再一次打量四周,不禁惊叹起来,系统里所说这里是已经有着万年历史的地方,但完全没有被厚厚的土层掩盖,甚至残留物上的石土看着都不厚,只是全都一个色,看不出木头还是石头,但大体上是一个个建筑物,就是不知道是干嘛的。
其样子就像是荒废了一百多年后形成的样子。
所谓遗址,并不是那种古墓,那是能看到建筑的大体轮廓的。
这里很大,撇开那些倒塌的东西的话甚至能看到长直的马路,而还在耸立的建筑也出奇的高,少年附近最高的一个柱子也有三层楼高,很难想象这是什么建筑残留的。
不,倒也不是很难猜。
欧洲古代有很多单体建筑都十分高大,比如巴黎圣母院,导致很多人对欧洲古代建筑的印象就是非常宏伟,但是只要统计一下就能知道,这种大型建筑一般全都是教堂,各种教堂,修得比王宫还要高,因为这是给神用的,所以建这么大。
至于其他建筑比如平民居楼,古罗马时期就是和弄堂差不多的公寓楼,层数越往上越简陋。
那少年附近的这根高大的柱子是否也曾支撑过一个教堂,这就令人不得而知。
但关键是,少年面前的一个直道两侧,远远地看去都有高高的建筑残留,上面斑驳的痕迹看不出来纹路,不过外表基本平滑,不太像欧洲古典建筑,也可能这里只是民区,外表都很简单。
更远处的似乎是一个城门,比较奇特的是中间大门的位置此刻堆满了很多倒塌物,像是从城门上倒下来的,将半个多的城门堵住,厚重的石墙向两侧展开。

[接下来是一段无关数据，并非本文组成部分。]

(* ===================================================================== *)
(** * The further theorems at sample inputs *)
(* ===================================================================== *)

Lemma returned_response_is_accepted_witness :
  let run :=
    @request_naming_server Sample.imports (Sample.proxy Sample.no_credentials (Returns Sample.ok))
      Sample.register_request InstanceResponse Sample.world in
  run.1 = Returns Sample.ok
  /\ resultCode Sample.ok = 200
  /\ new_events Sample.world run.2
     = [EvRpcRequest Sample.register_request 3000; EvRpcResponse Sample.ok].
Proof.
  cbv zeta.
  assert (Hret : (@request_naming_server Sample.imports
                    (Sample.proxy Sample.no_credentials (Returns Sample.ok))
                    Sample.register_request InstanceResponse Sample.world).1
                 = Returns Sample.ok) by (vm_compute; reflexivity).
  split; [exact Hret|].
  destruct (returned_response_is_accepted _ _ _ _ _ Hret) as (Hcode & _ & q & Hq).
  split; [exact Hcode|]. vm_compute. reflexivity.
Defined.

Lemma at_most_one_dispatch_witness :
  let run :=
    @request_naming_server Sample.imports (Sample.proxy Sample.no_credentials (Returns Sample.ok))
      Sample.register_request InstanceResponse Sample.world in
  EvRpcRequest Sample.register_request 3000 ∈ new_events Sample.world run.2
  /\ (count_events is_dispatch (new_events Sample.world run.2) <= 1)%nat
  /\ 3000 = grpc_timeout (grpc_config (Sample.config Sample.no_credentials)).
Proof.
  cbv zeta.
  assert (Hin : EvRpcRequest Sample.register_request 3000
                  ∈ new_events Sample.world
                      (@request_naming_server Sample.imports
                         (Sample.proxy Sample.no_credentials (Returns Sample.ok))
                         Sample.register_request InstanceResponse Sample.world).2)
    by in_trace.
  split; [exact Hin|].
  destruct (@at_most_one_dispatch Sample.imports
              (Sample.proxy Sample.no_credentials (Returns Sample.ok))
              Sample.register_request InstanceResponse Sample.world)
    as (Hone & _ & Htimeout).
  split; [exact Hone | exact (Htimeout _ _ Hin)].
Defined.
(** The empty list comes back only when the query is false on every
    record: a record on which it raises makes [_get_data] raise. *)
Lemma search_nil_inv (q : dataset -> result bool) (datasets : list dataset) :
  search q datasets = Ok [] ->
  forall record, record ∈ datasets -> q record = Ok false.
Proof.
  induction datasets as [|r rest IH]; intros H record Hr.
  - by apply elem_of_nil in Hr.
  - cbn in H. apply rbind_Ok in H as (hit & Hhit & H).
    apply rbind_Ok in H as (found & Hfound & H).
    destruct hit; [by injection H|]. injection H as ->.
    apply elem_of_cons in Hr as [->|Hr]; [done|]. by apply IH.
Qed.

Lemma get_data_nil_inv (comps : list string) (phase_name : string) (c : configuration)
    (symmetry : option (list (list nat))) (datasets : list dataset) (prop : string) :
  _get_data comps phase_name c symmetry datasets prop = Ok [] ->
  forall record, record ∈ datasets ->
    query comps phase_name c symmetry prop record = Ok false.
Proof.
  unfold _get_data. intros H.
  apply rbind_Ok in H as (desired & Hsearch & H).
  apply rmapM_Ok_length in H. destruct desired; [|done].
  by apply search_nil_inv.
Qed.

Lemma elem_of_fst_zip {A B} (l : list A) (r : list B) (a : A) :
  a ∈ fst <$> zip l r -> a ∈ l.
Proof.
  revert r. induction l as [|x l IH]; intros [|y r]; cbn; try done.
  - intros H. by apply elem_of_nil in H.
  - intros H. apply elem_of_cons in H as [->|H]; apply elem_of_cons; eauto.
Qed.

只能坐着恢复体力的少年思考起了那倒塌之物是什么,不过这也并不重要,转头打量起了别的地方。
好在废墟之内建筑物都残破得快没了,依稀能看见更远处有比之更高的残骸,不过却总有种违和感,感觉自己有什么没有意识到。
天气阴沉看不到日月,自然不清楚现在到底是黑天还是白天,颠沛的经历也让少年的生物钟紊乱,没有时间,不知道在哪里,身上的食物、水和抢来的剑全都没了,与其说是困难重重,他觉得危机四伏更符合现在的状况。
不知过了多久,少年总算能够站起身来,穿着的残碎布衣,风尘仆仆,十分邋遢,他一边走着一边看向四周,试图找出些有用的东西出来,但除了土,还是土,树皮都没有。
走了好久,来到那城墙之下,朝上看看,又转过头去,来时的是一条笔直宽大的路,这一条路上也有其他向外的方正马路,但宽度都要小些,好像这条大路就是最主要的干路,而视野的尽头还是一处城墙,同样城门中处有倒塌之物。
一股强烈的既视感袭来,似乎在哪里见过,但就是想不起来。
“为什么这么熟悉呢?”
向城墙的两侧看去,那空空荡荡的道路实在让他的心里有什么想法要冒出,但又被压了下去。
他爬上废墟,从城门中狭小的缺口钻了过去。
里头的光景竟是更加残败,而远处有着一个能够看到头的城墙,但那个大小,应该说是宫墙。